*** Begin section ***

Lemma safe_cancellation env inv : safe env (_handle_cancellation env inv).
Proof.
  intros w Hinv.
  destruct (handle_cancellation_cases env inv w)
    as (w' & Hrun & Hn & Ht & He & Hcases).
  rewrite Hrun. cbn [snd].
  destruct Hcases as [(r & Hget & Hr)|(_ & Hr)].
  - destruct (get_by_uid_found _ _ _ _ Hget) as (_ & Hin & _).
    destruct (status_in (status r) ["cancelled"; "completed"]%string) eqn:Hs.
    + rewrite (world_eq w w') by assumption. apply rt_refl.
    + apply status_in_not_In in Hs.
      replace w' with (snd (update_status (id r) "cancelled" w)).
      * apply rt_step. now apply S_cancel.
      * symmetry. apply world_eq; cbn; auto.
  - rewrite (world_eq w w') by assumption. apply rt_refl.
Qed.

Lemma NoDup_map_filter {A B} (f : A -> B) (p : A -> bool) l :
  NoDup (map f l) -> NoDup (map f (filter p l)).
Proof.
  induction l as [|a l IH]; cbn; [auto|].
  intros H. inversion H as [|? ? Hn Hd]; subst.
  destruct (p a); cbn; [|auto]. constructor; [|auto].
  rewrite in_map_iff in *. intros (x & E & Hx). apply Hn.
  apply filter_In in Hx. exists x. tauto.
Qed.

(** The [for meeting in upcoming] loop over distinct pending rows: every
    one of them is triggered, once, in order. *)
Lemma trigger_loop env ms :
  forall w,
    Inv w -> NoDup (map id ms) ->
    (forall m, In m ms ->
               exists r, In r (rows w) /\ id r = id m
                         /\ status r = "pending"%string) ->
    reach env w (snd (for_each ms (trigger_join env) w))
    /\ fst (for_each ms (trigger_join env) w) = Ok tt
    /\ spawned_ids (events (snd (for_each ms (trigger_join env) w)))
       = spawned_ids (events w) ++ map id ms.
Proof.
  induction ms as [|m ms IH]; intros w Hinv Hnd Hpend.
  - cbn. rewrite app_nil_r. repeat split. apply rt_refl.
  - cbn [for_each]. unfold bind.
    destruct (Hpend m (or_introl eq_refl)) as (r & Hr & Hid & Hs).
    assert (Hstep : step env w (snd (trigger_join env m w)))
      by (eapply S_trigger; eauto).
    pose proof (trigger_join_eq env m w) as E. cbn zeta in E.
    rewrite E in *. cbn [snd] in Hstep.
    set (w1 := mkWorld _ _ _ _) in *.
    destruct (step_preserves env w w1 Hinv Hstep) as (Hinv1 & _ & _).
    inversion Hnd as [|? ? Hnotin Hnd']; subst.
    destruct (IH w1 Hinv1 Hnd') as (Hreach & Hok & Hsp).
    { intros m' Hm'. destruct (Hpend m' (or_intror Hm')) as (r' & Hr' & Hid' & Hs').
      exists r'. split; [|auto]. subst w1. cbn [rows].
      unfold update_rows. apply in_map_iff. exists r'. split; [|exact Hr'].
      destruct (id_matches (id m) r') eqn:Em; [|reflexivity].
      exfalso. apply Hnotin. apply in_map_iff. exists m'. split; [|exact Hm'].
      unfold id_matches in Em. rewrite <- Hid'.
      destruct (id m) as [x|]; [|discriminate].
      destruct (id r') as [i|]; [|discriminate].
      apply Z.eqb_eq in Em. congruence. }
    split; [eapply rt_trans; [apply rt_step; exact Hstep|exact Hreach]|].
    split; [exact Hok|].
    rewrite Hsp. subst w1. cbn [events]. rewrite spawned_ids_app.
    cbn [spawned_ids flat_map map app]. now rewrite <- app_assoc.
Qed.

*** End section ***

**Task objective:** For each line in the data that holds the word "Hrun", copy the line.

**Written response:**
    as (w' & Hrun & Hn & Ht & He & Hcases).
  rewrite Hrun. cbn [snd].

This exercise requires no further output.